Samuel Gorovitz So those two young guys might have been sensitized at least to the fact that they are in a privileged role in a context of suffering human beings and there are special responsibilities associated with that.
Samuel Gorovitz I sat in two weeks ago at a meeting of the President's Commission for the Study of Ethical Problems in Medicine and Biomedical Behavioral Research. The horrible name, but that's the President's Commission. And what was on the agenda that day was the question of equal access to healthcare in this country and what the national policy should be and it was a draft report written by the commission staff that was under discussion, and that commission has changed personnel in the recent months. It was established under the Carter administration, but some commissioners' terms have expired, and some of the new appointees to the commission are not people with a background of experience and knowledge in matters related to healthcare, let me just say that. If you look at their resumes, they include information about the number of years supporting Reagan and Contra campaign activities rather than professional matters. So the commission's got a somewhat different cast and character. The question was raised as you raised it. What about national health? Now, national health what? National health service? National health insurance? National health standards? These are three very, very different things. And I certainly believe that there is a public responsibility to see to it that people have access to healthcare regardless of their financial circumstances and that the various ethnic and demographic circumstances in which they live. It doesn't follow from that that you have to have a National Health Service of the sort that exists in England. It doesn't even follow from that that you have to have a universal national health insurance.

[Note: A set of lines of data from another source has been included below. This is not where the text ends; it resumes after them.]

Lemma unmarshal_nil_ok t ti bs :
  entry T t ti -> type_id ti = AOSL_TYPE_BYTES_WITH_NIL -> NUL ∉ bs ->
  Z.of_nat (length bs) + 1 <= array_size ti -> Z.of_nat (length bs) + 1 < 2 ^ 16 -> unmarshal_ok t (VText bs).
Proof.
  intros [Et Eh] Hty Hn Hl H16 s p rest tail dst fuel Hso Hsafe Hc. cbn [enc cost] in *.
  assert (span ti = Some (array_size ti)) as Hspan by (unfold span; by rewrite Hty).
  assert (Z.of_nat (length (bs ++ [NUL])) = Z.of_nat (length bs) + 1) as Hlen by (rewrite length_app; cbn; lia).
  pose proof (safe_span _ _ _ _ _ _ _ Hsafe Et Hspan) as Hsp. enter fuel Et Eh Hty.
  apply wp_bind. eapply SAFE_STRSIZE_wp; [exact Hso|done|lia|].
  destruct (Z.ltb_spec (Z.of_nat (length bs) + 1) 0) as [?|_]; [lia|]. rewrite wrapu_id by lia.
  destruct (Z.ltb_spec (array_size ti) (Z.of_nat (length bs) + 1)) as [?|_]; [lia|]. apply wp_bind.
  eapply decode_bytes_wp; [exact Hso|rewrite length_app; cbn; lia|done| |].
  { eapply safe_sub; [done|]. unfold inside; lia. }
  intros s1 p1 rest1 F Ha. rewrite <-Hlen in F. apply fetched_built in F; [|by apply at_bytes_mapped]. apply marshal_out_wp; [done|]. right.
  split; [cbn [fst enc]; by rewrite Hlen|]. exists [], rest1. split; [|by eapply R_nil]. eapply built_span; [done..|].
  intros x Hx _. unfold inside in *; lia.
Qed.

(** The bytes of a run of the destination stay clear of a new block. *)
Lemma span_not_new s p rest t ti n dst a k x :
  safe s p rest (own T D t dst) -> T !! t = Some ti -> span ti = Some n ->
  (forall x, inside a k x -> bytes s !! x = None) -> inside (dst + obj_addr ti) n x -> inside a k x -> False.
Proof.
  intros Hs Et Hn Hnew Hx Hi. destruct (safe_span _ _ _ _ _ _ _ Hs Et Hn) as [Hm _]. destruct (Hm x Hx). by rewrite Hnew in *.
Qed.

(** Memory that did not exist before an initial part does not belong to what is
    new only in [s1]. *)
Lemma built_unused (P : Z -> Prop) s p rest l B s' p' rest' (R : Z -> Prop) :
  built P s p rest l B s' p' rest' -> (forall x, R x -> bytes s' !! x = None) -> forall x, R x -> bytes s !! x = None.
Proof.
  intros A H x Hx. destruct (bytes s !! x) eqn:E; [|done]. destruct (bu_map A x) as [? ?]; [by rewrite E|]. rewrite H in *; done.
Qed.

Lemma unmarshal_ptr_ok t ti sz v :
  entry T t ti -> type_id ti = AOSL_TYPE_POINTER -> get_type_size T D (child ti) = Ret (Some sz) ->
  unmarshal_ok (child ti) v -> unmarshal_ok t (VBox v).
Proof.
  intros [Et Eh] Hty Hsz IH s p rest tail dst fuel Hso Hsafe Hc. cbn [enc cost] in *.
  assert (span ti = Some 8) as Hspan by (unfold span; by rewrite Hty).
  destruct (lay_child _ _ L t ti sz Et) as [Hsz0 Hin]; [rewrite Hty; set_solver|done|]. enter fuel Et Eh Hty.
  apply wp_bind. eapply (unmarshal_bool_wp _ _ _ true (enc v ++ tail) _ _ _ _ Hso); [lia|]. intros s1 p1 rest1 A1. cbn.
  apply wp_bind. eapply size_wp; [done|lia|]. apply wp_bind. eapply malloc_built; [apply A1|lia|apply wp_ret; by left|].
  intros a s2 Ha A2 Hsa Hnew. destruct (Z.eqb_spec a 0) as [?|_]; [lia|].
  pose proof (built_none_l _ _ _ _ _ _ _ _ _ _ _ _ _ _ A1 A2) as A12. apply wp_bind. unfold store_ptr.
  pose proof (built_unused _ _ _ _ _ _ _ _ _ _ A1 Hnew) as Hnew0.
  eapply store_built; [apply A2|by rewrite length_le_split|eapply built_safe; [exact A12|by eapply safe_span]|].
  intros s3 A3 Ha3. apply wp_bind. eapply wp_mono; [apply (IH s3 p1 rest1 tail a fuel); [apply A3| |lia]|].
  { eapply built_safe; [exact A3|]. eapply safe_sub; [exact Hsa|apply Hin]. }
  intros [e p4] s4 [E|(E & B & rest4 & A4 & HR)]; cbn in E; subst e; [apply wp_ret; by left|].
  apply marshal_out_wp; [lia|]. right. cbn [fst snd enc length] in *. split; [lia|].
  pose proof (built_none_l _ _ _ _ _ _ _ _ _ _ _ _ _ _ A12 A3) as A123. exists ([(a, sz)] ++ B), rest4. split.
  - eapply built_trans; [exact A123|exact A4|].
    intros x Hx Hm. split; [intros Hi; apply Hx; by eapply own_span|].
    intros Hi. apply Hin in Hi. rewrite Hnew0 in Hm by done. by destruct Hm.
  - eapply R_ptr; [done..| |done|done]. eapply built_at; [exact A4|exact Ha3|]. rewrite length_le_split. intros x Hx Hi.
    apply Hin in Hi. by eapply span_not_new.
Qed.

Lemma unmarshal_str_ok t ti bs :
  entry T t ti -> type_id ti = AOSL_TYPE_STRING -> NUL ∉ bs -> Z.of_nat (length bs) + 1 < 2 ^ 16 ->
  unmarshal_ok t (VBox (VText bs)).
Proof.
  intros [Et Eh] Hty Hn Hl s p rest tail dst fuel Hso Hsafe Hc. cbn [enc cost] in *.
  assert (span ti = Some 8) as Hspan by (unfold span; by rewrite Hty).
  assert (Z.of_nat (length (bs ++ [NUL])) = Z.of_nat (length bs) + 1) as Hlen by (rewrite length_app; cbn; lia).
  enter fuel Et Eh Hty. apply wp_bind.
  eapply (unmarshal_bool_wp _ _ _ true ((bs ++ [NUL]) ++ tail) _ _ _ _ Hso); [lia|]. intros s1 p1 rest1 A1. cbn [fst snd].
  apply wp_bind. eapply SAFE_STRSIZE_wp; [apply A1|done|lia|].
  destruct (Z.ltb_spec (Z.of_nat (length bs) + 1) 0) as [?|_]; [lia|]. rewrite wrapu_id by lia.
  apply wp_bind. eapply malloc_built; [apply A1|lia|apply wp_ret; by left|].
  intros a s2 Ha A2 Hsa Hnew. destruct (Z.eqb_spec a 0) as [?|_]; [lia|].
  pose proof (built_none_l _ _ _ _ _ _ _ _ _ _ _ _ _ _ A1 A2) as A12. apply wp_bind. unfold store_ptr.
  pose proof (built_unused _ _ _ _ _ _ _ _ _ _ A1 Hnew) as Hnew0.
  eapply store_built; [apply A2|by rewrite length_le_split|eapply built_safe; [exact A12|by eapply safe_span]|].
  intros s3 A3 Ha3. pose proof (built_none_l _ _ _ _ _ _ _ _ _ _ _ _ _ _ A12 A3) as A123. apply wp_bind.
  eapply decode_bytes_wp; [apply A3|rewrite length_app; cbn; lia|by rewrite Hlen|eapply built_safe; [exact A3|exact Hsa]|].
  intros s4 p4 rest4 F Ha4. rewrite <-Hlen in F. apply fetched_built in F; [|by apply at_bytes_mapped].
  apply marshal_out_wp; [done|]. right. cbn [fst snd enc length]. split; [lia|]. rewrite Hlen in F.
  exists ([(a, Z.of_nat (length bs) + 1)] ++ []), rest4. split.
  - eapply built_trans; [exact A123|exact F|]. intros x Hx Hm. split; [intros Hi; apply Hx; by eapply own_span|].
    intros Hi. rewrite Hnew0 in Hm by done. by destruct Hm.
  - eapply R_str; [done..| |done|done|done]. eapply built_at; [exact F|exact Ha3|]. rewrite length_le_split. intros x Hx Hi.
    by eapply span_not_new.
Qed.

Lemma unmarshal_ref_ok t ti v :
  entry T t ti -> type_id ti = AOSL_TYPE_REFERENCE -> unmarshal_ok (child ti) v -> unmarshal_ok t (VGroup v).
Proof.
  intros [Et Eh] Hty IH s p rest tail dst fuel Hso Hsafe Hc. cbn [enc cost] in *. enter fuel Et Eh Hty.
  apply wp_bind. eapply wp_mono; [apply (IH s p rest tail); [done| |lia]|].
  { eapply safe_sub; [done|]. intros x Hx. by eapply own_ref. }
  intros [e p1] s1 [E|(E & B & rest1 & A & HR)]; cbn in E; subst e; [apply wp_ret; by left|].
  apply marshal_out_wp; [lia|]. right. cbn [fst snd enc] in *. split; [done|]. exists B, rest1. split; [|by eapply R_ref].
  eapply built_weaken; [done|]. intros x Hx _. by eapply own_ref.
Qed.

(** ** Members and elements *)

(** The members from [t] on are members of one structure. *)
Definition members (t : Z) : Prop :=
  exists st si, T !! st = Some si /\ type_id si = AOSL_TYPE_STRUCT /\ forall g, field T t g -> field T (child si) g.

Definition unmarshal_fields_ok (t : Z) (v : val) : Prop :=
  members t -> forall s p rest tail dst fuel psb_p len,
    source s p rest (enc v ++ tail) -> safe s p rest (own_fields T D t dst) -> (cost v + D <= fuel)%nat -> 0 <= len ->
    wp (unmarshal_fields T stk fuel psb_p t dst p len) s (fun r s' =>
      r.1 = - AOSL_ENOMEM \/
      (r.1 = len + Z.of_nat (length (enc v)) /\ exists B rest',
         built (own_fields T D t dst) s p rest tail B s' r.2 rest' /\ repr_fields T D t dst v B (bytes s'))).

Definition unmarshal_elems_ok (c sz i : Z) (n : nat) (v : val) : Prop :=
  (forall b x, own T D c b x -> inside b sz x) -> 0 <= sz -> 0 <= i -> i + Z.of_nat n < 2 ^ 16 ->
  forall s p rest tail dst fuel psb_p len,
    source s p rest (enc v ++ tail) -> safe s p rest (own_elems T D c dst sz i n) -> (cost v + D <= fuel)%nat -> 0 <= len ->
    wp (unmarshal_elems T stk fuel psb_p c dst sz i (i + Z.of_nat n) p len) s (fun r s' =>
      r.1 = - AOSL_ENOMEM \/
      (r.1 = len + Z.of_nat (length (enc v)) /\ exists B rest',
         built (own_elems T D c dst sz i n) s p rest tail B s' r.2 rest' /\ repr_elems T D c dst sz i n v B (bytes s'))).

Samuel Gorovitz It might or might not. I would myself be content if there were standards federally enforced according to which no one ever went without needed healthcare. One example would be this: if we had public support of medical education in exchange for which physicians were required to do a certain amount of provision of medical service to the disadvantaged who couldn't gain access to it in any other way, either by putting in time in rural communities or in other ways, and there are many different ways to structure this. I think the fundamentally important point is that a humane and compassionate society cannot turn its back on the health needs of its disadvantaged.
Studs Terkel And Dr. Samuel Gorovitz, [I call you that?], "Doctors' Dilemmas" is his book, "Moral Conflict and Medical Care" is the subtitle, Macmillan the publishers, and there are just essays and reflections that are, all of us think about certainly more than one time during our lives, and it's a very exciting book, indeed. Thank you very much.